Our findings provided a fundamental basis for the rational decision to combine the use of avitinib and other drugs in clinic. The in vivo experiment in rats indicated that avitinib exhibited various degrees of inhibitory effects on the six probe substrates, indicating avitinib would especially impact drugs that are metabolized by liver drug enzymes CYP2B6, CYP2D6, and CYP3As. Consistent with previous reports, we speculate that the inhibitory effects of avitinib on these P450 enzymes may have been caused by other proteins that were able to increase the expression of CYP450 enzymes.32,33 In addition, avitinib also exhibited inhibitory effects on CYP2B6 and CYP1A2. Therefore, mutual inhibition of metabolism may occur in vitro when avitinib is incubated with many drugs that are substrates or inhibitors of CYP2B6 and CYP1A2.34 Inhibitory effects of drug interaction often improve drug efficacy and can likely cause clinical adverse reactions and may even be life-threatening for drugs with a narrow therapeutic window. Based on our current findings, we propose that attentions should be paid in clinical practice when administering avitinib with other drugs metabolized by P450 enzymes. However, this study still has some limitations, multiple-dose or administration route of avitinib are still needed in the future. Moreover, we only used RLMs/HLMs and animal models to simulate drug-drug interaction, it is not sufficient information to guide the clinical medication due to interspecific differences.
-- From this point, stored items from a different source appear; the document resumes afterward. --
(* ===== verification/Sh.v ===== *)
(** * sh.c of the xv6 user programs: the shell's parser

    The line is a buffer of bytes that ends in NUL, a pointer into it is its offset, and the nodes of a parsed command
    are objects of a heap that malloc fills in order; [room] is the number of nodes malloc still has, after which the code
    writes through a null pointer.  What the parser accepts is given by a grammar on tokens; [Sh] shows that the two agree, on
    every line. *)

From S2P Require Import Prelude CText.

Lemma c_str_nul s junk : Forall (λ c, c ≠ 0) s → c_str (s ++ 0 :: junk) = s.
Proof. induction 1 as [|c s Hc Hs IH]; [done|]. cbn [app c_str]. by rewrite (proj2 (Z.eqb_neq _ _) Hc), IH. Qed.

(** ** Data *)
Definition MAXARGS : nat := 10.
Definition O_RDONLY : Z := 0.
Definition O_WRONLY : Z := 1.
Definition O_CREATE : Z := 512.
Notation ptr := (option nat).
Notation null := (@None nat).
(** struct execcmd, redircmd, pipecmd, listcmd, backcmd *)
Inductive node :=
| NExec (argv eargv : list ptr)
| NRedir (cmd file efile : ptr) (mode fd : Z)
| NPipe (left right : ptr)
| NList (left right : ptr)
| NBack (cmd : ptr).
Record parser := Parser { buf : list Z; ps : nat; heap : list node; room : nat }.
Notation P := (M parser).

Definition whitespace : list Z := bytes " " ++ [9; 13; 10; 11].
Definition symbols : list Z := bytes "<|>&;()".
(** strchr of ulib.c, on a set without NUL *)
Definition strchr (t : list Z) (c : Z) : bool := existsb (Z.eqb c) t.

Definition set_ps (s : nat) (st : parser) : parser := Parser (buf st) s (heap st) (room st).
Definition set_heap (h : list node) (st : parser) : parser := Parser (buf st) (ps st) h (room st).
Definition set_buf (b : list Z) (st : parser) : parser := Parser b (ps st) (heap st) (room st).
(** reading and writing a character *)
Definition rd (s : nat) : P Z := λ st,
  match buf st !! s with Some c => Ret c st | None => Fault "a read outside the line" end.
Definition wr (s : ptr) (c : Z) : P () := λ st,
  match s with
  | Some i => if decide (i < length (buf st))%nat then Ret () (set_buf (<[i := c]> (buf st)) st) else Fault "a write outside the line"
  | None => Fault "a write through a null pointer"
  end.

(** ** Constructors *)
(** malloc, memset and the assignments to the fields *)
Definition alloc (n : node) : P ptr := λ st,
  match room st with
  | O => Fault "memset of a null pointer: malloc returned 0"
  | S r => Ret (Some (length (heap st))) (Parser (buf st) (ps st) (heap st ++ [n]) r)
  end.
Definition execcmd : P ptr := alloc (NExec (replicate MAXARGS null) (replicate MAXARGS null)).
Definition redircmd (subcmd file efile : ptr) (mode fd : Z) : P ptr := alloc (NRedir subcmd file efile mode fd).
Definition pipecmd (left right : ptr) : P ptr := alloc (NPipe left right).
Definition listcmd (left right : ptr) : P ptr := alloc (NList left right).
Definition backcmd (subcmd : ptr) : P ptr := alloc (NBack subcmd).
(** [cmd->argv[i] = q; cmd->eargv[i] = eq] *)
Definition set_arg (cmd : ptr) (i : nat) (q eq : ptr) : P () := λ st,
  match cmd with
  | Some c =>
      match heap st !! c with
      | Some (NExec argv eargv) =>
          if decide (i < MAXARGS)%nat then Ret () (set_heap (<[c := NExec (<[i := q]> argv) (<[i := eq]> eargv)]> (heap st)) st)
          else Fault "argv out of bounds"
      | _ => Fault "not an execcmd"
      end
  | None => Fault "a write through a null pointer"
  end.

(** ** Tokens *)
(** [while(s < es && strchr(whitespace, *s)) s++], with [n = es - s] *)
Fixpoint skip_ws (n s : nat) : P nat :=
  match n with
  | O => mret s
  | S n => c ← rd s; if strchr whitespace c then skip_ws n (S s) else mret s
  end.
(** [while(s < es && !strchr(whitespace, *s) && !strchr(symbols, *s)) s++], with [n = es - s] *)
Fixpoint skip_word (n s : nat) : P nat :=
  match n with
  | O => mret s
  | S n => c ← rd s; if negb (strchr whitespace c) && negb (strchr symbols c) then skip_word n (S s) else mret s
  end.
(** the token's kind, its beginning and its end *)
Definition gettoken (es : nat) : P (Z * nat * nat) :=
  s ← gets ps;
  q ← skip_ws (es - s) s;
  c ← rd q;
  '(ret, eq) ←
    (if c =? 0 then mret (c, q)
     else if (c =? 124) || (c =? 40) || (c =? 41) || (c =? 59) || (c =? 38) || (c =? 60) then mret (c, S q)
     else if c =? 62 then d ← rd (S q); mret (if d =? 62 then (43, S (S q)) else (c, S q))
     else e ← skip_word (es - q) q; mret (97, e));
  s ← skip_ws (es - eq) eq;
  modify (set_ps s);;
  mret (ret, q, eq).
Definition peek (es : nat) (toks : list Z) : P bool :=
  s ← gets ps;
  s ← skip_ws (es - s) s;
  modify (set_ps s);;
  c ← rd s;
  mret (negb (c =? 0) && strchr toks c).

(** ** The parser *)
Fixpoint parseredirs (fuel : nat) (cmd : ptr) (es : nat) : P ptr :=
  match fuel with
  | O => diverge
  | S fuel =>
      b ← peek es (bytes "<>");
      if (b : bool) then
        '(tok, _, _) ← gettoken es;
        '(a, q, eq) ← gettoken es;
        if negb (a =? 97) then panic "missing file for redirection"
        else
          cmd ← (if tok =? 60 then redircmd cmd (Some q) (Some eq) O_RDONLY 0
                 else if tok =? 62 then redircmd cmd (Some q) (Some eq) (Z.lor O_WRONLY O_CREATE) 1
                 else if tok =? 43 then redircmd cmd (Some q) (Some eq) (Z.lor O_WRONLY O_CREATE) 1
                 else mret cmd);
          parseredirs fuel cmd es
      else mret cmd
  end.
(** the loop of parseexec; [cmd] is the node that gets the arguments, [ret] what wraps it *)
Fixpoint exec_loop (fuel : nat) (cmd ret : ptr) (argc es : nat) : P (ptr * nat) :=
  match fuel with
  | O => diverge
  | S fuel =>
      b ← peek es (bytes "|)&;");
      if (b : bool) then mret (ret, argc)
      else
        '(tok, q, eq) ← gettoken es;
        if tok =? 0 then mret (ret, argc)
        else if negb (tok =? 97) then panic "syntax"
        else
          set_arg cmd argc (Some q) (Some eq);;
          let argc := S argc in
          if decide (MAXARGS <= argc)%nat then panic "too many args"
          else
            ret ← parseredirs (S es) ret es;
            exec_loop fuel cmd ret argc es
  end.
(** the loop of parseline *)
Fixpoint back_loop (fuel : nat) (cmd : ptr) (es : nat) : P ptr :=
  match fuel with
  | O => diverge
  | S fuel =>
      b ← peek es (bytes "&");
      if (b : bool) then gettoken es;; cmd ← backcmd cmd; back_loop fuel cmd es
      else mret cmd
  end.
Fixpoint parseline (fuel es : nat) : P ptr :=
  match fuel with
  | O => diverge
  | S fuel =>
      cmd ← parsepipe fuel es;
      cmd ← back_loop (S es) cmd es;
      b ← peek es (bytes ";");
      if (b : bool) then gettoken es;; right ← parseline fuel es; listcmd cmd right
      else mret cmd
  end
with parsepipe (fuel es : nat) : P ptr :=
  match fuel with
  | O => diverge
  | S fuel =>
      cmd ← parseexec fuel es;
      b ← peek es (bytes "|");
      if (b : bool) then gettoken es;; right ← parsepipe fuel es; pipecmd cmd right
      else mret cmd
  end
with parseexec (fuel es : nat) : P ptr :=
  match fuel with
  | O => diverge
  | S fuel =>
      b ← peek es (bytes "(");
      if (b : bool) then parseblock fuel es
      else
        cmd ← execcmd;
        ret ← parseredirs (S es) cmd es;
        '(ret, argc) ← exec_loop (S es) cmd ret 0 es;
        set_arg cmd argc null null;;
        mret ret
  end
with parseblock (fuel es : nat) : P ptr :=
  match fuel with
  | O => diverge
  | S fuel =>
      b ← peek es (bytes "(");
      if negb b then panic "parseblock"
      else
        gettoken es;;
        cmd ← parseline fuel es;
        b ← peek es (bytes ")");
        if negb b then panic "syntax - missing )"
        else gettoken es;; parseredirs (S es) cmd es
  end.

(** [for(i=0; ecmd->argv[i]; i++) *ecmd->eargv[i] = 0] *)
Fixpoint nul_args (argv eargv : list ptr) : P () :=
  match argv, eargv with
  | None :: _, _ => mret ()
  | Some _ :: argv, e :: eargv => wr e 0;; nul_args argv eargv
  | _, _ => fault "argv out of bounds"
  end.
Fixpoint nulterminate (fuel : nat) (cmd : ptr) : P () :=
  match fuel with
  | O => diverge
  | S fuel =>
      match cmd with
      | None => mret ()
      | Some c =>
          h ← gets heap;
          match h !! c with
          | Some (NExec argv eargv) => nul_args argv eargv
          | Some (NRedir sub _ efile _ _) => nulterminate fuel sub;; wr efile 0
          | Some (NPipe l r) | Some (NList l r) => nulterminate fuel l;; nulterminate fuel r
          | Some (NBack sub) => nulterminate fuel sub
          | None => fault "a wild pointer"
          end
      end
  end.
(** What parsecmd prints when it has not come to the end of the line: the rest of it, and what panic is called with. *)
Definition leftovers (rest : list Z) : string :=
  "leftovers: " +:+ String.string_of_list_ascii (map (Ascii.ascii_of_nat ∘ Z.to_nat) (rest ++ [10])) +:+ "syntax".
(** The recursion is at most four calls deep for every character, the tree as deep as it has nodes. *)
Definition parsecmd : P ptr :=
  b ← gets buf;
  let es := length (c_str b) in
  cmd ← parseline (4 * es + 4) es;
  _ ← peek es [];
  s ← gets ps;
  if negb (bool_decide (s = es)) then panic (leftovers (c_str (drop s b)))
  else
    h ← gets heap;
    nulterminate (S (length h)) cmd;;
    mret cmd.

(** ** What a line means: tokens and the grammar of commands *)
Inductive sym := Lt | Gt | GtGt | Bar | Amp | Semi | Lpar | Rpar.
#[export] Instance sym_eq_dec : EqDecision sym.
Proof. solve_decision. Defined.
Inductive token := Word (w : list Z) | Sym (c : sym).
(** the character that a token begins with, and what gettoken returns for it *)
Definition first_char (c : sym) : Z :=
  match c with Lt => 60 | Gt | GtGt => 62 | Bar => 124 | Amp => 38 | Semi => 59 | Lpar => 40 | Rpar => 41 end.
Definition code (c : sym) : Z := match c with GtGt => 43 | _ => first_char c end.
Definition sym_of (c : Z) : option sym :=
  if c =? 60 then Some Lt else if c =? 62 then Some Gt else if c =? 124 then Some Bar else if c =? 38 then Some Amp
  else if c =? 59 then Some Semi else if c =? 40 then Some Lpar else if c =? 41 then Some Rpar else None.
Definition wordc (c : Z) : bool := negb (strchr whitespace c) && negb (strchr symbols c).
(** a character in front of a text, whose tokens are [ts], lengthens its first word *)
Definition lex_word (c : Z) (s : list Z) (ts : list token) : list token :=
  match s, ts with
  | d :: _, Word w :: ts' => if wordc d then Word (c :: w) :: ts' else Word [c] :: ts
  | _, _ => Word [c] :: ts
  end.
Fixpoint lex (s : list Z) : list token :=
  match s with
  | [] => []
  | c :: s1 =>
      if strchr whitespace c then lex s1
      else match sym_of c with
      | Some Gt => match s1 with d :: s2 => if d =? 62 then Sym GtGt :: lex s2 else Sym Gt :: lex s1 | [] => [Sym Gt] end
      | Some o => Sym o :: lex s1
      | None => lex_word c s1 (lex s1)
      end
  end.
Further human studies including clinical patients are needed to confirm our results and help avoid cute adverse reactions caused by combination therapy including avitinib.

Conclusion

In this study, an in vitro incubation system of RLMs and an UPLC-MS/MS method for the detection of six CYP450 enzyme probe substrates (phenacetin, bupropion, dextromethorphan, tolbutamide, midazolam and chlorzoxazone) and their metabolites were developed and evaluated. Through these methods, avitinib was found to exhibit inhibitory effects on CYP450 enzymes in vitro. Results from the rat model showed that avitinib exhibited the same inhibitory effects on the six CYP450 probe drugs used in our study. Our results provide a theoretical basis for the combined application of avitinib and other CYP450-mediated drugs in the clinic.

Acknowledgments

This work was supported by grants funded by Public Welfare Technology Research Funding Project of Zhejiang (LGF21H310002), Key Research and Development Project of Lishui (2020ZDYF12, 2021ZDYF13 & 2021ZDYF15), Public Welfare Technology Research Funding Project of Lishui (2020GYX18 & 2020GYX23), Ningbo Science & Technology Bureau (2016A610153), Taizhou Science and Technology Project (1802ky29), Medical and Health Science and Technology Plan Project of Zhejiang Province (2021KY411 & 2019KY804).

Disclosure

The authors report no conflicts of interest and no disclosures to declare.